Astronomers find seven dwarf-galaxy groups, the building blocks of massive galaxies
Dwarf galaxies, nuggets of stars and gas 100 to 1,000 times smaller than the Milky Way, are thought to be the building blocks of massive galaxies. Evidence for groups of merging dwarf galaxies, however, has been lacking, until now.
"We know that to make a large galaxy, the universe has to bring together many smaller galaxies," said Sabrina Stierwalt an astronomer with the National Radio Astronomy Observatory (NRAO) and University of Virginia in Charlottesville. "For the first time, we have found examples of the first steps in this process -- entire populations of dwarf galaxies that are all bound together in the same general neighborhoods."

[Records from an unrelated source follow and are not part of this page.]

Lemma decision_cites d s :
  selectBoundary events v policy locked = Ok d -> s ∈ bd_cancelledScopes d ->
  exists sc, JMap.get (scopeCancellations events) s = Some sc /\ sc_phase sc = cancelled.
Proof.
  intros Hd. apply selectBoundary_decided in Hd. destruct Hd as [rows reason _ _|base level reason Hb _|view cmp best depth _ _ _ _ _ _].
  - by intros []%elem_of_nil.
  - unfold terminal. repeat case_match; cbn; try (by intros []%elem_of_nil); apply cancelledFor_cancelled.
  - unfold resumeAt. repeat case_match; cbn [with_outcome bd_cancelledScopes]; try (by intros []%elem_of_nil); apply cancelledFor_cancelled.
Qed.

Lemma decision_escalates d :
  selectBoundary events v policy locked = Ok d -> bd_action d = record -> bd_selected d = None ->
  forall sc, scopeOf events v (scopeCancellations events) = Some sc ->
    sc_phase sc ∉ [open; Scopes.fenced; cancel_requested; cancelling; pivot_inflight].
Proof.
  intros Hd Ha Hs. apply selectBoundary_decided in Hd. destruct Hd as [rows reason _ _|base level reason Hb _|view cmp best depth _ _ _ _ _ _].
  - done.
  - destruct (terminal_spec (contextOf events v policy locked) base level reason _ Hb eq_refl) as (_ & _ & _ & _ & Hact).
    rewrite Ha in Hact. by destruct Hact as (_ & _ & _ & Hact).
  - apply resumeAt_record in Ha as (_ & _ & _ & Hsel & _). congruence.
Qed.
End Decisions.

(** ** Scopes the log shows, read both ways *)

(** A pivot passes only after it was started. *)
Definition pivots_started (events : list StoredEvent) : Prop :=
  forall pre e post s, events = pre ++ e :: post -> event_type e = txn_pivot_passed -> own s e = true -> seen pre s starts_pivot.

Lemma passed_started events s : pivots_started events -> seen events s (is_type txn_pivot_passed) -> seen events s starts_pivot.
Proof.
  intros Hp (e & He & Ho & Ht). apply is_type_true in Ht. apply list_elem_of_split in He as (pre & post & ->).
  destruct (Hp pre e post s eq_refl Ht Ho) as (x & Hx & Hr). exists x. rewrite elem_of_app. tauto.
Qed.

Lemma own_reported events s e :
  Forall coordinated events -> e ∈ events -> own s e = true -> exists sc, JMap.get (scopeCancellations events) s = Some sc /\ scope_facts events s sc.
Proof.
  intros Hco He Ho. pose proof (scope_evidence events s) as Hev. destruct (JMap.get (scopeCancellations events) s) as [sc|].
  - exists sc. tauto.
  - specialize (Hev e He). rewrite Forall_forall in Hco. destruct (Hco e He) as [_ Hr]. unfold mentions in Hev. unfold own in Ho.
    destruct (is_type replan_cancel_requested e) eqn:Et; [|congruence]. apply is_type_true, Hr in Et. by rewrite Et in Ho.
Qed.

(** A position of the history is before a boundary that follows the whole log. *)
Lemma seen_before events s cond (field : ScopeHistory -> option Z) q :
  field (history events s) = run_seq <$> find (fun e => own s e && cond e) events ->
  (forall e, e ∈ events -> run_seq e < q) -> seen events s cond -> before (field (history events s)) q = true.
Proof.
  intros Hf Hq Hs. apply seen_find in Hs as [x Hx]. rewrite Hf, Hx. cbn. apply Z.ltb_lt.
  apply fmap_Some in Hx as (e & He & ->). apply find_Some in He as [He _]. by apply Hq.
Qed.

(** A cancelled phase has its completed [txn/cancel]. *)
Lemma cancelled_completed events s sc :
  Forall coordinated events -> JMap.get (scopeCancellations events) s = Some sc -> sc_phase sc = cancelled ->
  seen events s completes_cancelling.
Proof.
  intros Hco Hg Hp. pose proof (scope_evidence events s) as Hev. rewrite Hg in Hev. destruct Hev as [_ Hf].
  destruct (sf_cancelled _ _ _ Hf Hp) as (e & He & (Hsid & Hdone) & _). exists e. split; [done|]. split; [by apply eqb_true|].
  unfold completes_cancelling. destruct Hdone as [[Ht Hph]|[Ht Hst]].
  - apply is_type_true in Ht as ->. by rewrite Hph.
  - rewrite Forall_forall in Hco. destruct (Hco e He) as [[Hcs _] _]. specialize (Hcs Ht). rewrite Hst in Hcs. set_solver.
Qed.

(** ** Cancel before replan *)
Lemma checkBoundary_fails events scopes b later r : checkBoundary events scopes b later = Some r -> or_passed r = false.
Proof. unfold checkBoundary. repeat case_match; try done; by intros [= <-]. Qed.

Lemma checkBoundaries_None events scopes rest :
  checkBoundaries events scopes rest = None <->
  forall pre b later, rest = pre ++ b :: later -> event_type b = replan_boundary -> checkBoundary events scopes b later = None.
Proof.
  induction rest as [|e rest IH]; cbn [checkBoundaries].
  { split; [|done]. intros _ pre b later Hc. by destruct pre. }
  destruct (is_type replan_boundary e) eqn:Et; cbn [negb].
  - apply is_type_true in Et. destruct (checkBoundary events scopes e rest) eqn:Ec.
    + split; [done|]. intros Hall. by rewrite (Hall [] e rest) in Ec.
    + rewrite IH. split; intros Hall pre b later Heq Hb; [|by apply (Hall (e :: pre) b later); [by rewrite Heq|]].
      destruct pre as [|x pre]; injection Heq as -> ->; [done|]. by eapply Hall.
  - rewrite IH. split; intros Hall pre b later Heq Hb; [|by apply (Hall (e :: pre) b later); [by rewrite Heq|]].
    destruct pre as [|x pre]; injection Heq as -> ->; [|by eapply Hall]. apply is_type_true in Hb. congruence.
Qed.
(** The engine passes [routerAdmission]: whatever a submission answers, accepted, refused or
    thrown, no vertex lies between a proposal of the run and its refusal if none did before. Positions
    are compared as numbers, so they are taken to be exact. *)
Theorem submission_admission d run submission view newId r (d' : db) :
  submit sha256 templates validateSchema schemaErrors actor d run submission view newId = (r, d') ->
  seq_ordered (select_stream d' run) -> exact_positions (select_stream d' run) ->
  or_passed (routerAdmission (select_stream d run)) = true -> or_passed (routerAdmission (select_stream d' run)) = true.
Proof.
  intros Hs Hord Hex. apply submit_outcome_holds in Hs; [|done]. destruct Hs as [_ Hs]. rewrite !routerAdmission_passed. intros Hp.
  set (events := select_stream d run) in *.
  assert (forall rows, select_stream d' run = events ++ rows ->
    (forall rej, rej ∈ rows -> event_type rej = subgraph_rejected -> clear_window (events ++ rows) rej) ->
    forall rej, rej ∈ select_stream d' run -> event_type rej = subgraph_rejected -> clear_window (select_stream d' run) rej) as Hgrow.
  { intros rows Heq Hnew rej. rewrite Heq in *. apply seq_ordered_app_inv in Hord as (_ & _ & Hlt).
    intros [Hr|Hr]%elem_of_app Ht; [|by apply Hnew]. intros c [Hc|Hc]%elem_of_app Hct Hn; [by apply (Hp rej)|]. specialize (Hlt rej c Hr Hc). lia. }
  destruct r as [[p f ids|p j stage vs]|e].
  - destruct Hs as (n & resolved & context & d1 & proposed & frozen & rows & _ & _ & _ & _ & Heq & Hpt & _ & Hft & _ & _ & Hrows & _).
    apply (Hgrow _ Heq). intros rej. rewrite !elem_of_cons. intros [->|[->|Hr]] Ht; [congruence..|]. rewrite (Hrows rej Hr) in Ht. done.
  - destruct Hs as (proposed & rejected & Heq & Hpt & Hpq & Hrt & Hrq & Hj & Hpl). apply (Hgrow _ Heq). rewrite Heq in Hord, Hex.
    intros rej. rewrite !elem_of_cons, elem_of_nil. intros [->|[->|[]]] Ht; [congruence|]. intros c Hc Hct Hn.
    assert (proposedSeq rejected = Num.of_Z p) as Hps by (unfold proposedSeq; rewrite Hpl; done). rewrite Hps in Hn.
    assert (0 <= p < 2 ^ 53) as Hpr by (rewrite <- Hpq; apply Hex; rewrite elem_of_app, !elem_of_cons; tauto). pose proof (Hex c Hc) as Hcr.
    rewrite of_Z_lt in Hn by lia. apply Z.ltb_lt in Hn. lia.
  - destruct Hs as [Heq|(proposed & Hpt & Heq)]; [rewrite Heq; exact Hp|]. apply (Hgrow _ Heq). intros rej ->%list_elem_of_singleton Ht. congruence.
Qed.
End Refusals.

(** ** Concrete runs *)
#[local] Existing Instance code_unit_collation.

#[export] Instance coordinated_dec e : Decision (coordinated e).
Proof. unfold coordinated, coordinator_state, request_unscoped. apply _. Defined.
#[export] Instance absent_free_dec e : Decision (absent_free e).
Proof. unfold absent_free. apply _. Defined.

(** Runs without the events a rule is about obey it. *)
Lemma pivot_free events :
  forallb (fun e => negb (starts_pivot e) && negb (is_type txn_pivot_passed e)) events = true -> pivots_started events /\ fences_hold events.
Proof.
  rewrite forallb_true. intros Hno. split.
  - intros pre e post s -> Ht Ho. specialize (Hno e ltac:(rewrite elem_of_app, elem_of_cons; tauto)). bool_prop. apply is_type_true in Ht. congruence.
  - intros pre r post s e -> Ha He Ho. specialize (Hno e ltac:(rewrite elem_of_app, elem_of_cons; tauto)). bool_prop. split; [done|]. rewrite <- is_type_true. congruence.
Qed.

Lemma boundary_free events : forallb (fun e => negb (is_type replan_boundary e)) events = true -> shadows_follow events /\ answers_hold events.
Proof.
  rewrite forallb_true. intros Hno. split.
  - intros pre b post -> Hb. specialize (Hno b ltac:(rewrite elem_of_app, elem_of_cons; tauto)). bool_prop. apply is_type_true in Hb. congruence.
  - intros pre b post v -> Hb. specialize (Hno b ltac:(rewrite elem_of_app, elem_of_cons; tauto)). bool_prop. apply is_type_true in Hb. congruence.
Qed.

Definition run_db (next : Z) (events : list StoredEvent) : MemoryDb.Mem :=
  {| MemoryDb.m_user := "engine_role"; MemoryDb.m_runs := [("r1", {| MemoryDb.mr_next_seq := next; MemoryDb.mr_seed_floor := None; MemoryDb.mr_events := events |})];
     MemoryDb.m_scopes := []; MemoryDb.m_brackets := [] |}.

Definition recovered (next : Z) (events : list StoredEvent) : result (option (list Z) * (Attempt * list StoredEvent)) * MemoryDb.Mem :=
  appendUnderScopeLock any_schema no_errors engine (run_db next events) "r1" (decideUnderLock sample_policy).

Lemma recovered_pair next events :
  appendUnderScopeLock any_schema no_errors engine (run_db next events) "r1" (decideUnderLock sample_policy) =
  (fst (recovered next events), snd (recovered next events)).
Proof. unfold recovered. apply surjective_pairing. Qed.
(* ===== verification/Console.v ===== *)
(** * The console's fold of a run (console/server/src/projection/model.ts, projection.ts, detail.ts)

    The operator's view: one run's events folded, batch by batch, into a graph with its scopes,
    replans, proposals and spend, and the deltas each batch produces. The source mutates one vertex,
    scope or proposal object in place; here a fold state holds the current values, and a delta that
    carries a replan object carries its index, because the object it was given goes on changing until
    the batch is finished.

    Payload fields that are only carried through stay [value]s. *)

From S2P Require Import Prelude Collections Number Json JsonParse JsText Events Projection Oracles.
From Corelib Require Import SpecFloat.

(** ** What the fold uses of the language *)

(** [a?.k] and [a.k] on a value that is not null: a member of an object, nothing of a primitive. *)
Definition chain (v : value) (k : string) : value := match v with VObj o => Js.field o k | _ => VUndef end.

(** [a.k] where [a] may be null or undefined. *)
Definition access (v : value) (k : string) : result value :=
  match v with
  | VUndef => Throw ("Cannot read properties of undefined (reading '" +:+ k +:+ "')")
  | VNull => Throw ("Cannot read properties of null (reading '" +:+ k +:+ "')")
  | _ => Ok (chain v k)
  end.

(** [for (const entry of v ?? [])] *)
Definition each (v : value) : result (list value) :=
  match v with
  | VUndef | VNull => Ok []
  | VArr vs => Ok vs
  | VStr s => Ok (map (fun c => VStr (String c "")) (String.list_ascii_of_string s))
  | VBool _ | VNum _ | VObj _ => Throw "value is not iterable"
  end.

(** [v ?? null] *)
Definition or_null (v : value) : value := Js.nullish_or v VNull.

(** [v + w]: text when an operand is a string or an object, else the sum of the operands as numbers. *)
Definition scalar_number (v : value) : number :=
  match v with
  | VNull => S754_zero false
  | VBool b => Num.of_Z (if b then 1 else 0)
  | VNum n => n
  | _ => S754_nan
  end.

Definition textual_operand (v : value) : bool := match v with VStr _ | VArr _ | VObj _ => true | _ => false end.

Definition plus (v w : value) : value :=
  if textual_operand v || textual_operand w then VStr (Js.to_text v +:+ Js.to_text w)
  else VNum (Num.add (scalar_number v) (scalar_number w)).

(** [Math.max(n, 1)] *)
Definition at_least_one (n : number) : number := if Num.lt n (Num.of_Z 1) then Num.of_Z 1 else n.

(** [Date.parse] of the texts [toISOString] writes for the years 0 to 9999,
    [YYYY-MM-DDTHH:mm:ss.sssZ]; anything else is [NaN]. *)
Module IsoDate.
Definition number_at (from len : nat) (s : string) : option Z :=
  match Num.digits 0 0 (take_str len (drop_str from s)) with
  | (n, count, "") => if count =? Z.of_nat len then Some n else None
  | _ => None
  end.

Definition char_at (at_ : nat) (s : string) : string := take_str 1 (drop_str at_ s).

(** Days since 1970-01-01 in the proleptic Gregorian calendar. *)
Definition days (y m d : Z) : Z :=
  let y' := if m <=? 2 then y - 1 else y in
  let era := y' / 400 in
  let yoe := y' - era * 400 in
  let doy := (153 * (if 2 <? m then m - 3 else m + 9) + 2) / 5 + d - 1 in
  era * 146097 + (yoe * 365 + yoe / 4 - yoe / 100 + doy) - 719468.

Definition leap (y : Z) : bool := (y mod 4 =? 0) && (negb (y mod 100 =? 0) || (y mod 400 =? 0)).
Definition month_length (y m : Z) : Z :=
  if m =? 2 then (if leap y then 29 else 28) else if existsb (Z.eqb m) [4; 6; 9; 11] then 30 else 31.

Definition in_range (lo n hi : Z) : bool := (lo <=? n) && (n <=? hi).

Definition parse (s : string) : option Z :=
  if (String.length s =? 24)%nat && (char_at 4 s ==? "-") && (char_at 7 s ==? "-") && (char_at 10 s ==? "T") &&
     (char_at 13 s ==? ":") && (char_at 16 s ==? ":") && (char_at 19 s ==? ".") && (char_at 23 s ==? "Z") then
    y ← number_at 0 4 s; mo ← number_at 5 2 s; d ← number_at 8 2 s;
    h ← number_at 11 2 s; mi ← number_at 14 2 s; sec ← number_at 17 2 s; ms ← number_at 20 3 s;
    if in_range 1 mo 12 && in_range 1 d (month_length y mo) && in_range 0 h 23 && in_range 0 mi 59 && in_range 0 sec 59
    then Some ((((days y mo d * 24 + h) * 60 + mi) * 60 + sec) * 1000 + ms) else None
  else None.
End IsoDate.

Definition date_parse (s : string) : number := from_option Num.of_Z S754_nan (IsoDate.parse s).

(** ** The model *)
Definition CONSOLE_PROJECTOR_VERSION : string := "console-projector@v2".

Inductive ConsoleRole : Type := planner_role | tool_role | router_role | confirmation_barrier_role | unknown_role.
Inductive ConsoleStatus : Type := created_status | started_status | succeeded_status | failed_status | retried_status.
Inductive ConsoleSource : Type := by_planner | by_router.
Inductive ConsoleKind : Type := production | counterfactual.
Inductive BracketState : Type := sealed | confirmed | cancelled_bracket.
Inductive ProposalOutcome : Type := outcome_frozen | outcome_rejected | outcome_open.

#[export] Instance ConsoleRole_eq_dec : EqDecision ConsoleRole. Proof. solve_decision. Defined.
#[export] Instance ConsoleStatus_eq_dec : EqDecision ConsoleStatus. Proof. solve_decision. Defined.
#[export] Instance ConsoleSource_eq_dec : EqDecision ConsoleSource. Proof. solve_decision. Defined.
#[export] Instance ConsoleKind_eq_dec : EqDecision ConsoleKind. Proof. solve_decision. Defined.
#[export] Instance BracketState_eq_dec : EqDecision BracketState. Proof. solve_decision. Defined.
#[export] Instance ProposalOutcome_eq_dec : EqDecision ProposalOutcome. Proof. solve_decision. Defined.

Definition role_name (r : ConsoleRole) : string :=
  match r with
  | planner_role => "planner" | tool_role => "tool" | router_role => "router"
  | confirmation_barrier_role => "confirmation-barrier" | unknown_role => "unknown"
  end.

Record ConsoleStall : Type := { st_reason : value; st_answer_digest : value; st_at_run_seq : Z }.

Record ConsoleTxn : Type := {
  tx_scope_id : option string;
  tx_is_pivot : bool;
  tx_effect_class : value;
  tx_pivot_passed : bool
}.

Record ConsoleTiming : Type := {
  tm_started_at : option string;
  tm_last_attempt_started_at : option string;
  tm_completed_at : option string;
  tm_duration_ms : option number;
  tm_attempts : number
}.

Record ConsoleBracket : Type := { br_state : BracketState; br_idempotency_key : value; br_deadline_at : value }.

Inductive ConsoleRouterOutcome : Type :=
| pending_outcome
| matched_outcome (matched_condition : string) (branch : value)
| fell_through
| evaluation_error (reason : value)
| proposal_rejected (violations : value).

Record ConsoleCallCost : Type := {
  cc_model : value;
  cc_duration_ms : value;
  cc_input_tokens : value;
  cc_output_tokens : value;
  cc_amount : value;
  cc_currency : value
}.

Record ConsoleVertex : Type := {
  cv_vertex_id : string;
  cv_parent_refs : list string;
  cv_label : value;
  cv_role : ConsoleRole;
  cv_tool : option string;
  cv_tool_version : option string;
  cv_decided_by : ConsoleSource;
  cv_pin_version : option string;
  cv_input : value;
  cv_created_seq : Z;
  cv_frozen_by_seq : option Z;
  cv_depth : Z;
  cv_status : ConsoleStatus;
  cv_is_shadowed : bool;
  cv_shadowed_at_seq : option Z;
  cv_log_fields : value;
  cv_txn : ConsoleTxn;
  cv_timing : ConsoleTiming;
  cv_bracket : option ConsoleBracket;
  cv_router_outcome : option ConsoleRouterOutcome;
  cv_cost : option ConsoleCallCost;
  cv_in_planner_prompt : bool;
  cv_stall : option ConsoleStall
}.

Record ConsoleScope : Type := {
  cs_scope_id : string;
  cs_state : value;
  cs_member_vertex_ids : list string;
  cs_pivot_vertex_id : option string;
  cs_pivot_passed_seq : option Z;
  cs_pivot_declaration_mismatch : bool;
  cs_opened_seq : Z;
  cs_closed_seq : option Z
}.

Record ConsoleReplan : Type := {
  cr_at_run_seq : Z;
  cr_vertex_ids : list string;
  cr_boundary_seq : value;
  cr_boundary_vertex_id : value;
  cr_reason : value
}.

Record ConsoleProposal : Type := {
  cp_proposed_seq : Z;
  cp_outcome : ProposalOutcome;
  cp_source : ConsoleSource;
  cp_terminal_seq : option Z;
  cp_stage : value;
  cp_violations : value
}.

Record ConsoleCancelRequest : Type := {
  cq_at_run_seq : Z;
  cq_failed_vertex_id : value;
  cq_scope_ids : value;
  cq_level : value;
  cq_intended_boundary_vertex_id : value;
  cq_reason : value
}.

Record ConsoleCounterfactual : Type := {
  cf_child_run_id : value;
  cf_at_vertex_id : value;
  cf_eval_up_to_seq : value;
  cf_at_run_seq : Z
}.

Record ConsoleSpend : Type := {
  sp_calls : Z;
  sp_input_tokens : value;
  sp_output_tokens : value;
  sp_amount : value;
  sp_currency : value
}.

Record Announced : Type := { an_label : value; an_frozen_by_seq : Z }.

Record ConsoleDagModel : Type := {
  md_run_id : string;
  md_kind : ConsoleKind;
  md_at_run_seq : Z;
  md_started_at : option string;
  md_vertices : list ConsoleVertex;
  md_scopes : list ConsoleScope;
  md_replans : list ConsoleReplan;
  md_proposals : list ConsoleProposal;
  md_cancel_requests : list ConsoleCancelRequest;
  md_counterfactuals : list ConsoleCounterfactual;
  md_spend : ConsoleSpend;
  md_announced : list (string * Announced);
  md_console_projector_version : string
}.

(** What a delta says changed, and the envelope every delta carries. *)
Inductive ConsoleChange : Type :=
| subgraph_appended (vertices : list ConsoleVertex) (scopes : list ConsoleScope)
| subgraph_hidden (replan : ConsoleReplan)
| vertex_patched (vertex : ConsoleVertex).
(* ===== verification/ConsoleFacts.v ===== *)
(** * A fold that does not depend on where it is cut

    What every operation of the console's fold leaves alone ([steady]), that the fold reads only the
    part of its state a model keeps ([alike]), and the two together: folding a log in batches, each
    from the model the previous one produced, gives the model one fold of the whole log gives. *)

From S2P Require Import Prelude Collections Number Json Events Projection Console.

(** ** What a fold step keeps *)

(** Identity, position and discard flag of every vertex, in order. *)
Definition vertex_line (p : string * ConsoleVertex) : string * (string * Z * bool) :=
  (fst p, (cv_vertex_id (snd p), cv_created_seq (snd p), cv_is_shadowed (snd p))).
Definition outline (s : FoldState) : list (string * (string * Z * bool)) := map vertex_line (fs_vertices s).

(** The same without the flag. *)
Definition place_line (p : string * ConsoleVertex) : string * (string * Z) := (fst p, (cv_vertex_id (snd p), cv_created_seq (snd p))).

Definition scope_line (p : string * ConsoleScope) : string * (string * Z) := (fst p, (cs_scope_id (snd p), cs_opened_seq (snd p))).
Definition scope_outline (s : FoldState) : list (string * (string * Z)) := map scope_line (fs_scopes s).

(** The scopes an event at [seq] may add: new ones, opened there. *)
Definition scopes_grow (seq : Z) (s s' : FoldState) : Prop :=
  exists new, scope_outline s' = scope_outline s ++ map (fun id => (id, (id, seq))) new /\
              NoDup new /\ forall id, id ∈ new -> id ∉ JMap.keys (fs_scopes s).

(** [line] of every vertex, the scopes up to those opened at [seq], and the fences are kept. *)
Record keeps {B} (line : string * ConsoleVertex -> B) (seq : Z) (s s' : FoldState) : Prop := {
  sd_outline : map line (fs_vertices s') = map line (fs_vertices s);
  sd_scopes : scopes_grow seq s s';
  sd_at : md_at_run_seq (fs_model s') = md_at_run_seq (fs_model s);
  sd_graph : md_vertices (fs_model s') = md_vertices (fs_model s) /\ md_scopes (fs_model s') = md_scopes (fs_model s);
  sd_last : fs_lastSeq s' = fs_lastSeq s
}.
Abbreviation steady := (keeps vertex_line).

Lemma scopes_grow_same seq s s' : scope_outline s' = scope_outline s -> scopes_grow seq s s'.
Proof. exists []. rewrite app_nil_r. split; [done|]. split; [constructor|]. intros id Hid. by apply elem_of_nil in Hid. Qed.

Lemma scope_keys s : JMap.keys (fs_scopes s) = map fst (scope_outline s).
Proof. unfold JMap.keys, scope_outline. rewrite map_map. done. Qed.

Lemma vertex_keys s : JMap.keys (fs_vertices s) = map fst (outline s).
Proof. unfold JMap.keys, outline. rewrite map_map. done. Qed.

#[export] Instance keeps_refl {B} (line : string * ConsoleVertex -> B) seq : Reflexive (keeps line seq).
Proof. intros s. split; try done. by apply scopes_grow_same. Qed.

#[export] Instance keeps_trans {B} (line : string * ConsoleVertex -> B) seq : Transitive (keeps line seq).
Proof.
  intros s1 s2 s3 [O1 (n1 & E1 & D1 & F1) A1 [G1 G1'] L1] [O2 (n2 & E2 & D2 & F2) A2 [G2 G2'] L2].
  split; try congruence; [|split; congruence].
  exists (n1 ++ n2). rewrite E2, E1, map_app, <- app_assoc. split; [done|].
  assert (forall id, id ∈ n2 -> (id ∉ n1) /\ (id ∉ JMap.keys (fs_scopes s1))) as Hsep.
  { intros id Hid. apply F2 in Hid. rewrite scope_keys, E1, map_app, elem_of_app, map_map in Hid.
    rewrite scope_keys. cbn in Hid. rewrite map_id in Hid. split; intros Hin; apply Hid; [by right|by left]. }
  split.
  - apply NoDup_app. split_and!; [done| |done]. intros id H1 [H2 _]%Hsep. done.
  - intros id [Hid|Hid]%elem_of_app; [by apply F1|apply (proj2 (Hsep _ Hid))].
Qed.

The researchers then used the Magellan telescope in Chile, the Apache Point Observatory in New Mexico, and the Gemini telescope in Hawaii to confirm that the apparent clusters are not just on the same line of sight but are also approximately the same distance from Earth, indicating they are gravitationally bound together.
|Four of the dwarf galaxies [Credit: Kelsey E Johnson, Sandra E Liss, and Sabrina Stierwalt]|
"We hope this discovery will enable future studies of groups of dwarf galaxies and offer insights into the formation of galaxies like the Milky Way," concluded Stierwalt.